### PROBLEM DETAILS
From the records below, output exactly the lines running from the line containing "(** * Resilient" through the line containing "floats is the", and no others.

### INPUT FOR THIS TASK
☆ ☆ ☆ ☆ ☆

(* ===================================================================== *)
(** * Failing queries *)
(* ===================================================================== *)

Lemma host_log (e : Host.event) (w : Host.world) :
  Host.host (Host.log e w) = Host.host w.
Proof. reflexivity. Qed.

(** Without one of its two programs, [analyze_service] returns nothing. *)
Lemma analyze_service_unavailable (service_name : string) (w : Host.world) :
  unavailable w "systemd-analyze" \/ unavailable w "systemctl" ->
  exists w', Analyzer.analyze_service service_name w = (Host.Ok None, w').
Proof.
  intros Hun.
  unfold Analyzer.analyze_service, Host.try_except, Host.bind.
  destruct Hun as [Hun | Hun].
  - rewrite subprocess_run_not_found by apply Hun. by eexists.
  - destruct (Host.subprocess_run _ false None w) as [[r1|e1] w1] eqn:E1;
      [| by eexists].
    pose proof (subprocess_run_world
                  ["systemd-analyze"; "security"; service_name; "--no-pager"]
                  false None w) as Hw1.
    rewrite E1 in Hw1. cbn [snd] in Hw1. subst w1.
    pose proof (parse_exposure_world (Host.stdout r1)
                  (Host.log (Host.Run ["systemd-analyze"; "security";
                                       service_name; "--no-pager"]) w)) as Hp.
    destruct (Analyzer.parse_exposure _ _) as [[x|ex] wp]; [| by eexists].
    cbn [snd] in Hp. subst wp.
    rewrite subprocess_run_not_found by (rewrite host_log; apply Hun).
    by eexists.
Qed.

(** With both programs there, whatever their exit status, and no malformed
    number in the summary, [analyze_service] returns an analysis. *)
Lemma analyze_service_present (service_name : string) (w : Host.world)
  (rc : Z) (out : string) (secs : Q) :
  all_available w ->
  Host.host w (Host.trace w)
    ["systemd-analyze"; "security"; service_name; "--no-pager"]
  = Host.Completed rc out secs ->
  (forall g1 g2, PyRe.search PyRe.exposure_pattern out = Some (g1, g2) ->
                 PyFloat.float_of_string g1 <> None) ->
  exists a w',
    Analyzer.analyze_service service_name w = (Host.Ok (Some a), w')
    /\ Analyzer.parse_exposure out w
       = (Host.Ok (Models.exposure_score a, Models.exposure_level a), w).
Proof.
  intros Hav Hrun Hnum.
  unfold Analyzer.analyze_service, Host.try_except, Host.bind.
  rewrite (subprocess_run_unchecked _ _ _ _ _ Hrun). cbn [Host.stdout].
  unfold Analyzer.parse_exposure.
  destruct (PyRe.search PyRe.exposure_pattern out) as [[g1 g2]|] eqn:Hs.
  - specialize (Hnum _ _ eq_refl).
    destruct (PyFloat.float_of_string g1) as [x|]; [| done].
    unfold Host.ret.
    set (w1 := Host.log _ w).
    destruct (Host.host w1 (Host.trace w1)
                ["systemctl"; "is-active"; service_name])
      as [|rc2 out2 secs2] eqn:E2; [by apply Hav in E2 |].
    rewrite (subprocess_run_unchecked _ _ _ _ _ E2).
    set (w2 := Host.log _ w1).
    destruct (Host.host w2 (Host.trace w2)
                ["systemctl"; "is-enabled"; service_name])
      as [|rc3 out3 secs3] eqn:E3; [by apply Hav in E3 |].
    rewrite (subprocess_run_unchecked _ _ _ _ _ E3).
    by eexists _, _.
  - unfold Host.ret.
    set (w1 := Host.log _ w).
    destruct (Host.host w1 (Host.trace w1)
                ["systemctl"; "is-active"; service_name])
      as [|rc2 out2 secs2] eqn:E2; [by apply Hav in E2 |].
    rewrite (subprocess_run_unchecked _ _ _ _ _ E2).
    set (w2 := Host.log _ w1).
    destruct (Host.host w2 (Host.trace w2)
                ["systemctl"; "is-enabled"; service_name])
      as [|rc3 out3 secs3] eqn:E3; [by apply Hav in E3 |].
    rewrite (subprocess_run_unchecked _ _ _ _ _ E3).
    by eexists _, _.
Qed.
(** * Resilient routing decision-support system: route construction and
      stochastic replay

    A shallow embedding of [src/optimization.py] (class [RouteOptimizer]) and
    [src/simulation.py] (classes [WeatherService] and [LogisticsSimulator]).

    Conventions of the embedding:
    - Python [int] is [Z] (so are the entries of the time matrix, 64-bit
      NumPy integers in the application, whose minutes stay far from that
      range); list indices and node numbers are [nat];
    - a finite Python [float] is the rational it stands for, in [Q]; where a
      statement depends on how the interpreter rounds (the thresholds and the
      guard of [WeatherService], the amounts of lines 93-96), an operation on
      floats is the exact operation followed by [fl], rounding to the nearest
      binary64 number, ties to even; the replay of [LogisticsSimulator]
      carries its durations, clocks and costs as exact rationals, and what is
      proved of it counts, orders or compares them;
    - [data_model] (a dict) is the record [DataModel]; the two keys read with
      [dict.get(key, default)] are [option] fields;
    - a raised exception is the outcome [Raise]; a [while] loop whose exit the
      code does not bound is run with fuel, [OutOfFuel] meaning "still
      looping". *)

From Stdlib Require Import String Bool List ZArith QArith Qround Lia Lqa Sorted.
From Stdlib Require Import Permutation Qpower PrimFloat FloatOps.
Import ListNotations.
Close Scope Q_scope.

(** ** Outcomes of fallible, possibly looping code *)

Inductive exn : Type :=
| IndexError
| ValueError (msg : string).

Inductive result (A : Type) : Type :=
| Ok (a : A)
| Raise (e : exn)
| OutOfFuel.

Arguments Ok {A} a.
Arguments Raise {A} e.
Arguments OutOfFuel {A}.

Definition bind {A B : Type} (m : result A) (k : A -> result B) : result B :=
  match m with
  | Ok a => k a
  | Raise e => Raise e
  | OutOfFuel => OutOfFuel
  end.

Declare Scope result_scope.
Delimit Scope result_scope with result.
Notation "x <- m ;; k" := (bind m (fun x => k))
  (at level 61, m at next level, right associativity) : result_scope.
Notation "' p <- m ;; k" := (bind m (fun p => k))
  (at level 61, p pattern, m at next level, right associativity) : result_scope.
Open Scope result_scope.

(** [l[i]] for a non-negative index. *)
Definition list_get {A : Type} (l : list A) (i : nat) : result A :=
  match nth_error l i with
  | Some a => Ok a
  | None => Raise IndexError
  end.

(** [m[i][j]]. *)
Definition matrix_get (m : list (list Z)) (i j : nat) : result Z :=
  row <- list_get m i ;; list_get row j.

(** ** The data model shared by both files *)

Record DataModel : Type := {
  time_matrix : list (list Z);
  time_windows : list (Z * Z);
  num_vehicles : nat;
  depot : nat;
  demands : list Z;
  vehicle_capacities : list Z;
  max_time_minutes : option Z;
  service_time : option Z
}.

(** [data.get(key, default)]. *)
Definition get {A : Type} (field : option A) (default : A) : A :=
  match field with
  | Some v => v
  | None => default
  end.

☆ ☆ ☆ ☆ ☆

### RESULT
(** * Resilient routing decision-support system: route construction and
      stochastic replay

    A shallow embedding of [src/optimization.py] (class [RouteOptimizer]) and
    [src/simulation.py] (classes [WeatherService] and [LogisticsSimulator]).

    Conventions of the embedding:
    - Python [int] is [Z] (so are the entries of the time matrix, 64-bit
      NumPy integers in the application, whose minutes stay far from that
      range); list indices and node numbers are [nat];
    - a finite Python [float] is the rational it stands for, in [Q]; where a
      statement depends on how the interpreter rounds (the thresholds and the
      guard of [WeatherService], the amounts of lines 93-96), an operation on
      floats is the exact operation followed by [fl], rounding to the nearest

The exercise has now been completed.